Work to be completed: From the records below, copy out each line that has the word "step".

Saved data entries
┄┄┄┄┄┄┄┄┄┄

(** * Skill Swap Platform: the swap-request lifecycle

    A shallow embedding of the backend's persistence schema
    ([backend/models/database.sql]), of the skill, user and swap models
    ([skill.model.js], [user.model.js], [swap.model.js]), of the [protect]
    middleware and of the swap controller, followed by the properties of the
    swap-request lifecycle that hold of that code.

    Conventions of the embedding:
    - a table is the list of its rows, in storage order; a [SELECT] is a
      [filter]/[flat_map] over those lists and [rows[0]] is the head;
    - every [await execute(...)] is one atomic statement (the pool runs with
      [autoCommit: true]); a model function is a computation in the monad
      [M], which threads the database and stops at the first [throw];
    - [crypto.randomUUID()] and [CURRENT_TIMESTAMP] are explicit arguments
      ([uuid], [now]) of the functions that use them;
    - a thrown [new Error(msg)] is [JsError msg] with the source's message;
      a constraint violation raised by the database is [OraError name]. *)

From Stdlib Require Import String Ascii List ZArith Bool Lia.
Import ListNotations.
Local Open Scope string_scope.

(** ** Errors and the computation monad *)

Inductive js_error : Type :=
| JsError (message : string)
| OraError (constraint : string).

(** ** Schema ([backend/models/database.sql])

    Columns that no modelled statement reads or writes (email, password,
    location, availability, reset tokens, the users' timestamps) are left
    out of the rows. *)

Record user_row := mk_user {
  u_id : string;
  u_name : string;
  u_profile_photo : option string;
  u_is_public : bool;
  u_is_banned : bool;
  u_ban_reason : option string;
  u_role : string
}.
(* ------------------------------------------------------------------ *)
(** ** Views of the output of [analyze] *)

(** The messages of the alarms of device [d], in arrival order. *)
Definition messages_of (alarms : list alarm) (d : string) : list string :=
  map message (filter (fun a => String.eqb (device_id a) d) alarms).

(** [x] comes before [y] in [results.sort(key=prob, reverse=True)]. *)
Definition prob_desc (x y : result) : Prop := (r_prob y <= r_prob x)%Q.

(** [x] has a tier no larger than [y]. *)
Definition tier_asc (x y : result) : Prop := (r_tier x <= r_tier y)%Z.

(** The confidence and tier pairs [analyze_device] hands out. *)
Definition tier_table (r : result) : Prop :=
  (r_prob r = 4 # 10 /\ r_tier r = 3%Z) \/ (r_prob r = 2 # 10 /\ r_tier r = 3%Z) \/
  (r_prob r = 8 # 10 /\ r_tier r = 1%Z) \/ (r_prob r = 5 # 10 /\ r_tier r = 3%Z) \/
  (r_prob r = 9 # 10 /\ r_tier r = 1%Z) \/ (r_prob r = 7 # 10 /\ r_tier r = 2%Z) \/
  (r_prob r = 3 # 10 /\ r_tier r = 3%Z).

(* ------------------------------------------------------------------ *)
(** ** Lemmas on the string primitives *)

Lemma prefixb_app p s t : prefixb p s = true -> prefixb p (s ++ t) = true.
Proof.
  revert s; induction p as [|a p IH]; intros [|b s] H; simpl in *; try easy.
  apply andb_true_iff in H as [H1 H2]. rewrite H1, (IH _ H2). reflexivity.
Qed.

Lemma contains_app_l p s t : contains p s = true -> contains p (s ++ t) = true.
Proof.
  induction s as [|c s IH]; intros H; simpl in *.
  - destruct p; [destruct t; reflexivity | discriminate].
  - apply orb_true_iff in H as [H|H].
    + change (String c (s ++ t)) with (String c s ++ t). rewrite (prefixb_app _ _ _ H). reflexivity.
    + rewrite (IH H), orb_true_r. reflexivity.
Qed.

Lemma contains_app_r p s t : contains p t = true -> contains p (s ++ t) = true.
Proof.
  induction s as [|c s IH]; intros H; simpl; [exact H|].
  rewrite (IH H), orb_true_r. reflexivity.
Qed.
(** The loop [for (let i = 0; i < trajectory.length; i += step)] of
    [createSimplifiedTrack], started at [i]; [fuel] bounds the number of
    iterations. *)
Fixpoint stride_loop (fuel : nat) (trajectory : list Vec3) (step i : nat)
  : list Vec3 :=
  match fuel with
  | O => []
  | S fuel' =>
      match trajectory !! i with
      | Some point => point :: stride_loop fuel' trajectory step (i + step)
      | None => []
      end
  end.

(** The points of the poly-line of a simplified track. *)
Definition simplifiedPoints (trajectory : list Vec3) : list Vec3 :=
  let step := Nat.max 1 (length trajectory / 8) in
  let simplifiedPoints := stride_loop (length trajectory) trajectory step 0 in
  if (0 <? length simplifiedPoints)%nat then
    match trajectory !! (length trajectory - 1)%nat with
    | Some lastPoint => simplifiedPoints ++ [lastPoint]
    | None => simplifiedPoints
    end
  else simplifiedPoints.

(** [createSimplifiedTrack(trackData)] *)
Definition createSimplifiedTrack (trackData : TrackData) : M unit :=
  push_object
    {| kind := Line;
       geometry := LineGeometry (simplifiedPoints (trajectory trackData));
       material := {| color := Some (cfg_color (config trackData));
                      opacity := Some 0.8%float;
                      emissive := None |};
       userData := {| ud_particle := Some (particle trackData);
                      ud_trackData := Some trackData;
                      originalColor := Some (cfg_color (config trackData));
                      originalOpacity := Some 0.8%float;
                      isArrow := false |};
       visible := true;
       scale := 1 |}.

(** [createParticleTrack(particle, vertex, index)] *)
Definition createParticleTrack (random : float) (particle : Particle)
    (vertex : Vec3) (index : nat) : M unit :=
  let config := default unknown (PARTICLE_CONFIG !! p_type particle) in
  let trajectory := default [] (p_trajectory particle) in
  if (length trajectory <? 2)%nat then
    emit (ConsoleWarn (InsufficientTrajectory (p_id particle)))
  else
    let px := p_px particle in
    let py := p_py particle in
    let pz := p_pz particle in
    let pt := PrimFloat.sqrt (px * px + py * py) in
    let momentum := PrimFloat.sqrt (px * px + py * py + pz * pz) in
    let trackData :=
      {| particle := particle; config := config; trajectory := trajectory;
         pt := pt; momentum := momentum; index := index |} in
    modify (λ s, set_tracks (tracks s ++ [trackData]) s);;
    s ← get_state;
    if useSimplifiedRendering s && (10 <? length trajectory)%nat
    then createSimplifiedTrack trackData
    else createDetailedTrack random trackData.

(** *** Filters *)

(** [filterByType(particleTypes)] *)
Definition filterByType (particleTypes : list string) (s : State) : State :=
  set_trackObjects
    (map (λ trackObj,
            match ud_particle (userData trackObj) with
            | Some particle =>
                let isVisible :=
                  (length particleTypes =? 0)%nat
                  || bool_decide (p_type particle ∈ particleTypes) in
                set_visible isVisible trackObj
            | None => trackObj
            end)
         (trackObjects s)) s.
(** *** The whole function *)

Lemma to_int_0 (w : nat) : to_int w 0 = 0.
Proof.
  unfold to_int. destruct w as [|w]; [reflexivity|].
  assert (Hbits : 0 < int_bits (S w)) by (unfold int_bits; lia).
  assert (Hpow : 2 ^ int_bits (S w) = 2 * 2 ^ (int_bits (S w) - 1)).
  { rewrite <- Z.pow_succ_r by lia. f_equal. lia. }
  assert (0 < 2 ^ (int_bits (S w) - 1)) by (apply Z.pow_pos_nonneg; lia).
  rewrite Z.mod_small by lia. lia.
Qed.

(** The longest rendering of [w] bytes is far below INT_MAX. *)
Lemma rendering_fits_int (w : nat) :
  (1 <= w)%nat -> 2 + 8 * Z.of_nat w < 2 ^ (int_bits w - 1).
Proof.
  unfold int_bits. induction w as [|w IH]; [lia|]. intros _.
  destruct w as [|w]; [reflexivity|].
  replace (8 * Z.of_nat (S (S w)) - 1) with (8 + (8 * Z.of_nat (S w) - 1))
    by lia.
  rewrite Z.pow_add_r by lia. change (2 ^ 8) with 256.
  specialize (IH ltac:(lia)). lia.
Qed.

Lemma cursor_at_start (size : Z) :
  0 <= size ->
  cursor_after size {| cur_p := 0; cur_n := size; cur_mem := [] |} [].
Proof.
  intros Hsize. unfold cursor_after. cbn [cur_p cur_n cur_mem length].
  split; [reflexivity|]. split; [lia|]. split; [lia|].
  intros off. now rewrite image_outside by (simpl; lia).
Qed.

┄┄┄┄┄┄┄┄┄┄

Solution to this exercise:
(** The loop [for (let i = 0; i < trajectory.length; i += step)] of
Fixpoint stride_loop (fuel : nat) (trajectory : list Vec3) (step i : nat)
      | Some point => point :: stride_loop fuel' trajectory step (i + step)
  let step := Nat.max 1 (length trajectory / 8) in
  let simplifiedPoints := stride_loop (length trajectory) trajectory step 0 in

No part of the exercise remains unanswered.